Talks broke down during this spring’s regular legislative session and languished, prompting the tribe late last month to request mediation in the dispute. Also last month, Department of Business and Professional Regulation Secretary Ken Lawson asked the tribe “to discuss your plan and proposed timeline for the closure of banked card games at your tribal facilities.”
Scott’s general counsel Tim Cerio, House Regulatory Affairs Chairman Jose Felix Diaz, R-Miami, and Bradley have held meetings with tribal representatives over the past three weeks, Bradley said. Scott’s administration confirmed that negotiations are ongoing.
“We are making progress in discussions with the tribe. I’m hopeful that we can reach a point where we have something to offer to the membership to consider and debate,” Bradley, R-Fleming Island, said Friday.
Relying on agents from both chambers and the governor’s office “is a good model,” Bradley said.READ MORE: Authorities Arrest Dominican Congressman On Drug Trafficking Charges
“If we’re going to find a solution here, that’s the way to do it,” he said.
Before the original compact was finalized, the Legislature sued Crist for entering an agreement with the Seminoles without lawmakers’ approval. The Florida Supreme Court later ruled that any deal between the state and the tribe requires the Legislature’s blessing.

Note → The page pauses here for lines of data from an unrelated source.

Lemma mapM_exactly {A B} (f : A -> ST walk B) seen sz l bs :
  Forall2 (fun a b => exactly seen (sz b) b (f a)) l bs -> exactly seen (sum_list (sz <$> bs)) bs (st_mapM f l).
Proof.
  induction 1 as [|a b l bs Ha _ IH]; intros w Hseen Hb; cbn [st_mapM].
  - destruct w as [un se bu]. simpl in *. subst. by rewrite Z.sub_0_r.
  - rewrite fmap_cons in *. cbn [sum_list sum_list_with foldr] in Hb. simpl in Hb. unfold mbind, ST_bind. rewrite Ha by (done || lia).
    rewrite IH by (done || simpl; lia). unfold mret, ST_ret. simpl. by rewrite Nat2Z.inj_add, Z.sub_add_distr.
Qed.

Lemma Forall2_weaken_in {A B} (R S : A -> B -> Prop) l k : (forall x y, y ∈ k -> R x y -> S x y) -> Forall2 R l k -> Forall2 S l k.
Proof. intros Hw. induction 1 as [|x y l k Hr Hl IH]; constructor; [apply Hw; [by left|done]|]. apply IH. intros. apply Hw; [by right|done]. Qed.

Lemma Forall2_length_size {A} (sz : A -> nat) {B} (R : B -> A -> Prop) l k : (forall a, 1 <= sz a)%nat -> Forall2 R l k ->
  (length l <= sum_list (sz <$> k))%nat.
Proof. intros Hs. induction 1 as [|x y l k _ _ IH]; [simpl; lia|]. rewrite fmap_cons. specialize (Hs y). simpl. lia. Qed.

Lemma encode_complete levels path it v w : captures it v -> shallow levels v = true -> (size v <= 1000)%nat ->
  Z.of_nat (size v) <= wk_budget w -> (forall id, id ∈ wk_seen w -> exists u, captures (ORef id) u /\ (size v < size u)%nat) ->
  encode heap levels path it w = (mkWalk (wk_unresolved w) (wk_seen w) (wk_budget w - Z.of_nat (size v)), Ok v).
Proof.
  revert path it v w. induction levels as [|levels IH]; [done|]. intros path it v w Hv Hsh Hs Hb Hseen. pose proof (size_pos v) as Hpos.
  cbn [encode]. unfold mbind at 1, ST_bind at 1, spend. cbn [wk_budget].
  destruct (Z.ltb_spec (wk_budget w - 1) 0) as [|_]; [lia|]. pose proof Hv as Hcap.
  destruct Hv as [ | | |x Hx| |id imp l vs Hid Hl|id l vs Hid Hk Hl]; try reflexivity; [by rewrite Hx|..];
    unfold mbind at 1, ST_bind at 1, st_get; (rewrite bool_decide_false; [|intros Hin; destruct (Hseen id Hin) as (u & Hu & Hlt);
      rewrite (captures_unique _ _ _ Hu Hcap) in Hlt; lia]);
    (assert (id ∉ wk_seen w) as Hnin by (intros Hin; destruct (Hseen id Hin) as (u & Hu & Hlt);
      rewrite (captures_unique _ _ _ Hu Hcap) in Hlt; lia));
    unfold mbind at 1, ST_bind at 1, see, st_modify; unfold mbind at 1, ST_bind at 1; rewrite Hid; cbn [describe_node].
  - assert (Forall2 (fun (x : nat * obj F) v => exactly ({[id]} ∪ wk_seen w) (size v) v (encode heap levels (child_path path x.1) x.2)) (imap pair l) vs) as Hall.
    { cbn [shallow] in Hsh. rewrite forallb_forall in Hsh. apply (Forall2_indexed captures) in Hl.
      eapply Forall2_weaken_in; [|exact Hl]. intros [i child] u Hu Hc w1 Hw1 Hbud. pose proof (size_in_seq vs u Hu).
      rewrite <- Hw1. apply IH; [done|by apply Hsh, list_elem_of_In|lia|done|]. intros id' Hin. rewrite Hw1 in Hin.
      apply elem_of_union in Hin as [->%elem_of_singleton|Hin]; [by exists (VSeq vs)|].
      destruct (Hseen id' Hin) as (u' & ? & ?). exists u'. split; [done|lia]. }
    pose proof (Forall2_length_size size _ _ _ size_pos Hl) as Hlen. cbn [size] in Hs, Hb.
    rewrite (proj2 (Nat.leb_le _ _)) by lia. unfold mbind at 1, ST_bind at 1.
    rewrite (mapM_exactly _ _ _ _ _ Hall) by (simpl; done || lia).
    unfold mbind, ST_bind, unsee, st_modify, mret, ST_ret. simpl. do 2 f_equal; [set_solver|lia].
  - assert (Forall2 (fun (x y : option string * _) => exactly ({[id]} ∪ wk_seen w) (size y.2) y
      (v ← encode heap levels (field_path path (key_text x.1)) x.2; mret (x.1, v))) (sorted_items l) vs) as Hall.
    { cbn [shallow] in Hsh. rewrite forallb_forall in Hsh.
      eapply Forall2_weaken_in; [|exact Hl]. intros [k child] [k' u] Hu [Hkk Hc] w1 Hw1 Hbud. pose proof (size_in_map vs _ Hu). simpl in *. subst k'.
      unfold mbind, ST_bind. rewrite (IH _ _ u); [by rewrite Hw1|done|by apply (Hsh (k, u)), list_elem_of_In|lia|done|].
      intros id' Hin. rewrite Hw1 in Hin. apply elem_of_union in Hin as [->%elem_of_singleton|Hin]; [by exists (VMap vs)|].
      destruct (Hseen id' Hin) as (u' & ? & ?). exists u'. split; [done|lia]. }
    pose proof (Forall2_length_size (fun y : option string * value F => size y.2) _ _ _ (fun y => size_pos y.2) Hl) as Hlen. cbn [size] in Hs, Hb.
    assert ((length l <=? 1000)%nat && forallb (fun x => bool_decide (is_Some x.1)) l = true) as ->.
    { unfold sorted_items in Hlen. rewrite (merge_sort_Permutation _ _) in Hlen. apply andb_true_iff. split; [apply Nat.leb_le; lia|].
      apply forallb_forall. intros x Hx. rewrite Forall_forall in Hk. by apply bool_decide_eq_true, Hk, list_elem_of_In. }
    unfold mbind at 1, ST_bind at 1.
    rewrite (mapM_exactly _ _ (fun y : option string * value F => size y.2) _ _ Hall) by (simpl; done || lia).
    unfold mbind, ST_bind, unsee, st_modify, mret, ST_ret. simpl. do 2 f_equal; [set_solver|lia].
Qed.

Senate Majority Leader Bill Galvano, who, as a House member was the Legislature’s chief negotiator on the original compact five years ago, has maintained that Scott could enter an agreement with the tribe prior to the banked card-game deadline.
Lawmakers could authorize the agreement when they return for the regular session in January, thus allowing the tribe to keep the games running without a legislative special session to ratify the compact, according to Galvano, R-Bradenton.
Specifics of the current talks remain under wraps, but the Seminoles have expressed an interest in adding roulette and craps and expanding the number of casinos — now limited to five of their seven facilities — where they can offer banked cards. In exchange, the state would want more than the $250 million minimum annual payment now guaranteed by the tribe. Any agreement, however, would have to include some sort of “exclusivity” for the tribe, and would have to be approved by the federal government.
“The tribe obviously wants to have as much exclusivity as possible. But you also have the political realities of finding a majority of votes in both houses and you have to get the governor satisfied,” Bradley said.
The Seminoles did not comment on the negotiations.
The looming fall deadline boosts the odds for an accord, Bradley said.MORE NEWS: Health Care Industry Gets Pass On 'Passports'
“The closer we get to the deadline, the more pressure is put upon the parties to find a resolution. Deadlines are very useful in that way. I would anticipate that if a deal is to be had, it would be done within the deadlines contained in the agreements,” he said.